The first couple courses have members of the pushy student association come in and take up lecture time with some lame singing antics. They extol the virtues of alcohol at every oportunity and push parties which include wholesome activities like jelly pit simulated sex. They belittle anyone who would opt out with insults and off hand remarks.
It is upsetting to sit in a class where you are being treated like a primary school kid ... and know that you're paying to be taught this.
A newly introduced class, veterinary professional studies, claims to be all the rage in the US but, in my humble opinion, seems to be a really weak implementation of social development skills. Leadership experience enables you to tell other people what your favourite colour is and play games that are straight out of primary school. Self care classes tell you that you shouldn't try to get high acievements all the time, it's ok to get the bare minimum pass marks. Mediocrity is fine.
The lack of decent library facilities, the poor staff to student ratio, the out dated equipment, the delapidated condition of the infrastructure, the extremely unprofessional behaviour of the student association ... it isn't any wonder that this University's Veterinary Science degree is not recognised in the United States or that the head of the department gets suspended
From an article in The Australian:
Perth veterinarian Helen White, a 2004 graduate, started her degree at Murdoch University in Western Australia and switched to the University of Queensland. "If universities are going to charge premium prices ... then they should teach premium courses," she says. "The University of Queensland fell far short of my expectations."Sure, there may be some benefits to some of these courses. They are probably excellent for the naive twits, straight from high school, who probably think the jelly pit sex is the cultural height of University life. One would hope that the high achievers might be a little more above this crap and perhaps slightly more focused on coursework. You would also hope the coursework was focused on coursework.

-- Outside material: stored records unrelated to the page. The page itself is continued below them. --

(* ===== verification/LowerTypeSpec.v ===== *)
(** * The lowering of types

    Namespaces with their items, structs, enums, unions and the other types,
    given expressions that lower. *)

From S2P Require Import Prelude Words Bytes Span Token Diagnostic Ast HashIndex ShardedMap.
From S2P Require Import Anyint Value ValueStore LexerLit Float128 Vuir SemaState SemaLogic.
From S2P Require Import LowerState Lower LowerSyntax LowerLogic LowerScopes LowerSteps LowerDeclSpec.
From stdpp Require Import gmap.

#[local] Open Scope Z_scope.

Module LowerTypeSpec.
Import Ast IrId LowerState Lower LowerSyntax LowerLogic LowerScopes LowerSteps LowerStmtSpec LowerDeclSpec.

Section Types.
Context `{SL : SettingLaws, RC : !Rec}.
Context (D N : nat) (HE : exprs_ok D N) (HN : named_ok D N).
Implicit Types (s : Lowerer) (b : nat) (r : InstructionRef) (P : gmap Z Target) (k d : nat).
Abbreviation wf := (LowerLogic.wf D).
Abbreviation W := (LowerLogic.W D).

(** ** Namespaces *)

Lemma lowers_namespace_items P k d ns items s (Q : ScopeNamespace -> Lowerer -> Prop) :
  wf P k d s ->
  (forall ns' s', wf P k d s' -> keeps s s' -> ns_parent ns' = ns_parent ns -> captures ns' = captures ns -> Q ns' s') ->
  lowers (collect_namespace_items ns items) s Q.
Proof.
  unfold collect_namespace_items. revert ns s. induction items as [|[id kind pub span] items IH]; intros ns s Hw HQ;
    cbn [for_each].
  { by apply lowers_mret, HQ. }
  steps. eapply (lowers_mono _ _ (fun _ s' => wf P k d s' /\ keeps s s')).
  { destruct (decl_to_ast_node ns !! _) as [[? ?]|]; [|by steps]. steps. apply lowers_redefinition. intros e.
    by eapply lowers_push_error. }
  intros _ s' [Hw' K']. steps. apply IH; [done|]. intros ns' s2 Hw2 K2. apply HQ; [done|by etrans].
Qed.

Lemma lowers_push_namespace P k d parent items s (Q : nat -> Lowerer -> Prop) :
  wf P k d s -> (forall p, parent = Some p -> (p < length (scopes s))%nat) ->
  (forall s', wf P k d s' -> keeps s s' ->
    forall o b ns, o = pushed (Scope_Namespace ns) s' -> b = length (scopes s') -> wf P k d o -> namespace_in o b -> Q b o) ->
  lowers (push_namespace parent items) s Q.
Proof.
  intros Hw Hp HQ. unfold push_namespace. steps. eapply lowers_namespace_items; [exact Hw|]. simpl.
  intros ns s' Hw' K' Hpar Hcap. eexists _, _. split; [done|]. eapply (HQ s' Hw' K' _ _ ns); [done|done| |].
  - eapply wf_pushed; [exact Hw'| |done]. split; [simpl; rewrite Hpar; destruct K' as [_ ->]; done|].
    simpl. rewrite Hcap. constructor.
  - exists ns. simpl. by rewrite lookup_app_r, Nat.sub_diag by lia.
Qed.

Lemma lowers_pop_scope P k d sc s0 o s (Q : unit -> Lowerer -> Prop) :
  o = pushed sc s0 -> wf P k d s -> keeps o s ->
  (forall s', wf P k d s' -> keeps s0 s' -> length (instructions s') = length (instructions s) -> Q tt s') ->
  lowers pop_scope s Q.
Proof.
  intros -> Hw [[GI GU (l & x & HS & Hl & Hx) GE GR GF GL GV] Hlen] HQ. apply lowers_bind, lowers_gets, lowers_modify.
  simpl in Hl, Hlen. rewrite length_app in Hlen. simpl in Hlen. rewrite Hlen, Nat.add_sub.
  assert (Hpre : Forall2 scope_le (scopes s0) (take (length (scopes s0)) (scopes s))).
  { apply Forall2_app_inv_l in Hl as (l1 & l2 & H1 & H2 & ->).
    by rewrite HS, (Forall2_length _ _ _ H1), <- !(assoc_L (++)), take_app_length. }
  apply HQ; [|split; [split; try done|]|done].
  - destruct Hw as [Hst Hr Hi Hp Hu Hs Hl' Hd]. split; try done.
    + intros i sc' Hi'. simpl in Hi'. apply lookup_take_Some in Hi' as [Hi' _]. by apply Hs.
    + simpl. pose proof (defers_bound (scopes s) (length (scopes s0))). lia.
  - exists (take (length (scopes s0)) (scopes s)), []. rewrite app_nil_r. done.
  - simpl. rewrite length_take. lia.
Qed.

Lemma lowers_namespace_captures P k d b s (Q : list Vuir.Capture -> Lowerer -> Prop) :
  wf P k d s -> namespace_in s b -> (forall l, Forall (id_ok s) (flat_map captured l) -> Q l s) ->
  lowers (namespace_captures b) s Q.
Proof.
  intros Hw [ns Hb] HQ. unfold namespace_captures. steps. eapply lowers_scope_at; [exact Hb|]. steps.
  eapply lowers_lift; [done|]. steps. apply HQ. by apply (wf_scopes _ _ _ _ _ Hw) in Hb as [_ ?].
Qed.

(** The declarations of a namespace. *)
Lemma lowers_decls in_fn items P k d b s (Q : list InstructionId -> Lowerer -> Prop) :
  (sum size_item items <= N)%nat -> forallb (supported_item in_fn) items = true ->
  wf P k d s -> (W * sum size_item items <= k)%nat -> (sum size_item items <= d)%nat -> namespace_in s b -> root_ok in_fn s ->
  (forall l s', wf P (k - W * sum size_item items) (d - sum size_item items) s' -> keeps s s' ->
     Forall (id_ok s') l -> Q l s') ->
  lowers (lower_decls b items) s Q.
Proof.
  intros Hn Hs Hw Hk Hd Hb Hroot HQ. unfold lower_decls. assert (K0 : keeps s s) by done. steps.
  eapply lowers_open; [exact Hw|by apply namespace_lt|done|]. intros o b' Ho Hb' Hwo Hbo Hso. opn Ho. steps.
  eapply (lowers_collect_items D _ size_item (fun s _ => scope_in s b' /\ root_ok in_fn s) id_ok); [exact Hwo|done..| | | |].
  { intros s1 s2 [] [G _] [? ?]. split; [by eapply scope_grows|by eapply root_grows]. }
  { intros s1 s2 a [G _]. by apply id_grows. }
  { intros x k0 d0 s0 Q' Hx Hw0 Hk0 Hd0 [Hb0 Hr0] HQ'.
    eapply (lowers_associated_item D N HE HN in_fn x); [|by eapply forallb_elem|exact Hw0|done..|]; [|by intros; apply HQ'].
    pose proof (sum_elem size_item _ _ Hx). lia. }
  intros l s1 Hw1 K1 Hl. adv K1. steps.
  eapply lowers_discard; [exact Ho|exact Hb'|exact Hw|exact Hw1|done|]. intros s5 Hw5 K5 Hc5 _. cls Hc5 K5. steps.
  by apply HQ.
Qed.

(** ** Fields *)

Definition field_ok s (f : Vuir.FieldTy) : Prop := Forall (ref_ok s) (field_ref f) /\ Forall (id_ok s) (field_body f).

Lemma fields_ok {A} (g : A -> Vuir.FieldTy) s l :
  Forall (fun f => field_ok s (g f)) l ->
  Forall (ref_ok s) (flat_map (fun f => field_ref (g f)) l) /\ Forall (id_ok s) (flat_map (fun f => field_body (g f)) l).
Proof. intros H. split; apply List.Forall_flat_map; (eapply List.Forall_impl; [|exact H]); by intros ? []. Qed.

Lemma lowers_field_ty in_fn decl ty P k d b s (Q : Vuir.FieldTy -> Lowerer -> Prop) :
  (size_expr ty <= N)%nat -> supported_expr in_fn ty = true -> kind_at P s decl = Some TComptime ->
  wf P k d s -> (W * size_expr ty + 1 <= k)%nat -> (size_expr ty <= d)%nat -> namespace_in s b -> root_ok in_fn s ->
  (forall f s', wf P (k - W * size_expr ty - 1) (d - size_expr ty) s' -> keeps s s' -> field_ok s' f -> Q f s') ->
  lowers (lower_field_ty b decl ty) s Q.
Proof.
  intros Hn Hs Hdecl Hw Hk Hd Hb Hroot HQ. unfold lower_field_ty. assert (K0 : keeps s s) by done. steps.
  eapply lowers_open; [exact Hw|by apply namespace_lt|done|]. intros o b' Ho Hb' Hwo Hbo Hso. opn Ho. steps.
  expr r. steps. eapply lowers_inst_unless_never; [eassumption|room|done|solve_emit|done|].
  intros s3 Hw3 K3. adv K3. steps.
  eapply lowers_close; [exact Ho|exact Hb'|exact Hw|eassumption|done|]. intros l s9 Hw9 K9 Hc9 Hl _. cls Hc9 K9. steps.
  apply HQ; [done|done|]. destruct l; split; simpl; [by constructor|done..].
Qed.

(** The placeholder of a type is filled in before the scope of its namespace is popped. *)
Lemma lowers_pop_first {A} i op (m : M A) s (Q : A -> Lowerer -> Prop) :
  lowers (pop_scope ;; set_inst i op ;; m) s Q -> lowers (set_inst i op ;; pop_scope ;; m) s Q.
Proof.
  intros (a & s' & Hr & HQ). exists a, s'. split; [|done]. rewrite <- Hr.
  unfold set_inst, pop_scope, mbind, M_bind, gets, lift, modify. simpl. by destruct (set_idx _ _ _).
Qed.

(** ** Structs *)

Lemma lowers_struct in_fn t naming :
  (size_struct t <= N)%nat -> supported_struct in_fn t = true ->
  item_spec D in_fn (size_struct t) (fun b => lower_struct b t naming).
Proof.
  destruct t as [fields items packed linear span]. unfold size_struct, supported_struct.
  cbn [size_type supported_type]. intros Hn [Hf Hi]%andb_true_iff P k d b s Q Hw Hk Hd Hb Hroot HQ. unfold lower_struct.
  assert (K0 : keeps s s) by done. steps. hole TComptime i. steps.
  eapply lowers_push_namespace; [eassumption|intros ? [= <-]; by apply scope_lt|].
  intros s1 Hw1 K1. adv K1. intros o b' ns Ho Hb' Hwo Hns. opn Ho. assert (Ko : keeps o o) by done. steps.
  eapply (lowers_collect_items D _ size_field
    (fun s _ => namespace_in s b' /\ root_ok in_fn s /\ kind_at (pend TComptime i P) s i = Some TComptime)
    (fun s f => field_ok s (Vuir.field_ty f))); [exact Hwo|room|room|done| | | |].
  { intros s2 s3 [] [G _] (? & ? & ?). split_and!; [by eapply namespace_grows|by eapply root_grows|by eapply kind_grows]. }
  { intros s2 s3 f [G _] [? ?]. split; [by eapply refs_grow|by eapply ids_grow]. }
  { intros [id ident fpub ty default fspan] k0 d0 s2 Q' Hx Hw2 Hk0 Hd0 (Hb0 & Hr0 & Hk1) HQ'. steps.
    pose proof (sum_elem size_field _ _ Hx) as Hle. pose proof (forallb_elem _ _ _ Hf Hx) as Hsup.
    cbn [size_field supported_field] in *.
    eapply (lowers_field_ty in_fn); [lia|exact Hsup|exact Hk1|exact Hw2|room|lia|done|done|].
    intros f s3 Hw3 K3 Hfo. steps. apply HQ'; [|done|done]. eapply wf_le; [| |exact Hw3]; room. }
  intros fs s2 Hw2 K2 Hfs%fields_ok. destruct Hfs as [Hrefs Hids]. adv K2. steps.
  eapply (lowers_decls in_fn); [|exact Hi|exact Hw2|room|room|done|done|]. { lia. }
  intros decls s3 Hw3 K3 Hdecls. adv K3. steps.
  eapply lowers_namespace_captures; [exact Hw3|done|]. intros caps Hcaps.
  apply lowers_pop_first. steps. eapply lowers_pop_scope; [exact Ho|exact Hw3|done|].
  intros s9 Hw9 K9 Hc9. cls Hc9 K9. steps. fill TComptime. steps. apply HQ; [|done|done].
  eapply wf_le; [| |eassumption]; room.
Qed.

(** ** Enums *)

Lemma lowers_check_unique P k d (what : list Z) (seen : gmap (list Z) Span.Span) (ident : Ident) (span : Span.Span) s (Q : gmap (list Z) Span.Span -> Lowerer -> Prop) :
  wf P k d s -> (forall seen' s', wf P k d s' -> keeps s s' -> Q seen' s') ->
  lowers (check_unique what seen ident span) s Q.
Proof.
  intros Hw HQ. unfold check_unique. destruct (seen !! _); [|by apply lowers_mret, HQ]. steps.
  apply lowers_redefinition. intros e. steps. eapply lowers_push_error; [exact Hw|]. intros s' Hw' K' _. steps. by apply HQ.
Qed.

And I just hope that the student association would push for or provide better facilities and not so many drunken parties.
There are plenty of other courses where students are more focused, the student associations aren't full of idiots, the facilities are half decent and the opportunities once you get out are quite good.
They tell you that you really have to want to be a vet to do this course. You would think that was a warning of the difficulty of the coming content, but it actually seems like they are trying to throw as much idiotic crap at you early on to make you re-evaluate your decision to study Veterinary Science at this particular University.